** Exercise brief **
Please return each entry in the listing exactly.

** The input **
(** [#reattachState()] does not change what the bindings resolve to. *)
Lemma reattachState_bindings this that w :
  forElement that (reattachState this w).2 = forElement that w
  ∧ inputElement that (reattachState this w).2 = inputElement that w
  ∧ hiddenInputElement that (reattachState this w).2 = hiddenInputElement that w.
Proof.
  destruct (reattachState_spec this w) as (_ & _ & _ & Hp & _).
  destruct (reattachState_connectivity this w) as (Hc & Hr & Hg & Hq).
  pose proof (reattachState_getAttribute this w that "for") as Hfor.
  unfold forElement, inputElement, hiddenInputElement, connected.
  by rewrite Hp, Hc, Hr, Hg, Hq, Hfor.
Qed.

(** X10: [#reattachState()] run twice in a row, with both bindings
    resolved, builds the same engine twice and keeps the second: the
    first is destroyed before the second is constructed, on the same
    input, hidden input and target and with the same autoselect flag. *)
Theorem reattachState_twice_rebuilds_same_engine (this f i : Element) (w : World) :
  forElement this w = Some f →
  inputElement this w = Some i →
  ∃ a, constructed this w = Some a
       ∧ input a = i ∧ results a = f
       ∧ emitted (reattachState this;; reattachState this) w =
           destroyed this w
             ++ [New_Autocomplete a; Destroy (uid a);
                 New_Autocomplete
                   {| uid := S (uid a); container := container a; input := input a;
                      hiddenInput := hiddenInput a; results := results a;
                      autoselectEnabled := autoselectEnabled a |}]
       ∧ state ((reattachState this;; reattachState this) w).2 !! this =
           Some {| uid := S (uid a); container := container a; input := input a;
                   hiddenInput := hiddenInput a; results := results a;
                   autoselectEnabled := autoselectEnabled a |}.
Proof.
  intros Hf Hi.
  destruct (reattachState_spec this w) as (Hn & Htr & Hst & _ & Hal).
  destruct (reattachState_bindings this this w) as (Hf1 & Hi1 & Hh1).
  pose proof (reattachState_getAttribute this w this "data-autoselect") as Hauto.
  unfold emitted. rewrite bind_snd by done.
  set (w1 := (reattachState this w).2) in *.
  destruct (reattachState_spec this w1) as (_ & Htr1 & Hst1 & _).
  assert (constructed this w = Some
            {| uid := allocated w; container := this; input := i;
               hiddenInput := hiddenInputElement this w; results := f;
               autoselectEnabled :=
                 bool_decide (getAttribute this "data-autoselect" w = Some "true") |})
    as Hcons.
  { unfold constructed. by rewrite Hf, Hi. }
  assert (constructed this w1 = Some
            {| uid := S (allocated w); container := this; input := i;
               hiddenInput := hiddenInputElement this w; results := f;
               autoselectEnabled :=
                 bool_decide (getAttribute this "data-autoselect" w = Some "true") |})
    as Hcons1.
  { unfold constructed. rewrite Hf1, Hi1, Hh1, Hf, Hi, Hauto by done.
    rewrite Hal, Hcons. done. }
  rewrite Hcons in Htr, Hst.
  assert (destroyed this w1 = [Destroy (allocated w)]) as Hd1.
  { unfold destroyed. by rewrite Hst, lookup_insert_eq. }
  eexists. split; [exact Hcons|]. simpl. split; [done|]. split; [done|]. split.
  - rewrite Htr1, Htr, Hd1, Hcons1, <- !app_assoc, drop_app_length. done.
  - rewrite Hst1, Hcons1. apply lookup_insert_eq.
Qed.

** Solution **
(** [#reattachState()] does not change what the bindings resolve to. *)
Lemma reattachState_bindings this that w :
  forElement that (reattachState this w).2 = forElement that w
  ∧ inputElement that (reattachState this w).2 = inputElement that w
  ∧ hiddenInputElement that (reattachState this w).2 = hiddenInputElement that w.
Proof.
  destruct (reattachState_spec this w) as (_ & _ & _ & Hp & _).
  destruct (reattachState_connectivity this w) as (Hc & Hr & Hg & Hq).
  pose proof (reattachState_getAttribute this w that "for") as Hfor.
  unfold forElement, inputElement, hiddenInputElement, connected.
  by rewrite Hp, Hc, Hr, Hg, Hq, Hfor.
Qed.

(** X10: [#reattachState()] run twice in a row, with both bindings
    resolved, builds the same engine twice and keeps the second: the
    first is destroyed before the second is constructed, on the same
    input, hidden input and target and with the same autoselect flag. *)
Theorem reattachState_twice_rebuilds_same_engine (this f i : Element) (w : World) :
  forElement this w = Some f →
  inputElement this w = Some i →
  ∃ a, constructed this w = Some a
       ∧ input a = i ∧ results a = f
       ∧ emitted (reattachState this;; reattachState this) w =
           destroyed this w
             ++ [New_Autocomplete a; Destroy (uid a);
                 New_Autocomplete
                   {| uid := S (uid a); container := container a; input := input a;
                      hiddenInput := hiddenInput a; results := results a;
                      autoselectEnabled := autoselectEnabled a |}]
       ∧ state ((reattachState this;; reattachState this) w).2 !! this =
           Some {| uid := S (uid a); container := container a; input := input a;
                   hiddenInput := hiddenInput a; results := results a;
                   autoselectEnabled := autoselectEnabled a |}.
Proof.
  intros Hf Hi.
  destruct (reattachState_spec this w) as (Hn & Htr & Hst & _ & Hal).
  destruct (reattachState_bindings this this w) as (Hf1 & Hi1 & Hh1).
  pose proof (reattachState_getAttribute this w this "data-autoselect") as Hauto.
  unfold emitted. rewrite bind_snd by done.
  set (w1 := (reattachState this w).2) in *.
  destruct (reattachState_spec this w1) as (_ & Htr1 & Hst1 & _).
  assert (constructed this w = Some
            {| uid := allocated w; container := this; input := i;
               hiddenInput := hiddenInputElement this w; results := f;
               autoselectEnabled :=
                 bool_decide (getAttribute this "data-autoselect" w = Some "true") |})
    as Hcons.
  { unfold constructed. by rewrite Hf, Hi. }
  assert (constructed this w1 = Some
            {| uid := S (allocated w); container := this; input := i;
               hiddenInput := hiddenInputElement this w; results := f;
               autoselectEnabled :=
                 bool_decide (getAttribute this "data-autoselect" w = Some "true") |})
    as Hcons1.
  { unfold constructed. rewrite Hf1, Hi1, Hh1, Hf, Hi, Hauto by done.
    rewrite Hal, Hcons. done. }
  rewrite Hcons in Htr, Hst.
  assert (destroyed this w1 = [Destroy (allocated w)]) as Hd1.
  { unfold destroyed. by rewrite Hst, lookup_insert_eq. }
  eexists. split; [exact Hcons|]. simpl. split; [done|]. split; [done|]. split.
  - rewrite Htr1, Htr, Hd1, Hcons1, <- !app_assoc, drop_app_length. done.
  - rewrite Hst1, Hcons1. apply lookup_insert_eq.
Qed.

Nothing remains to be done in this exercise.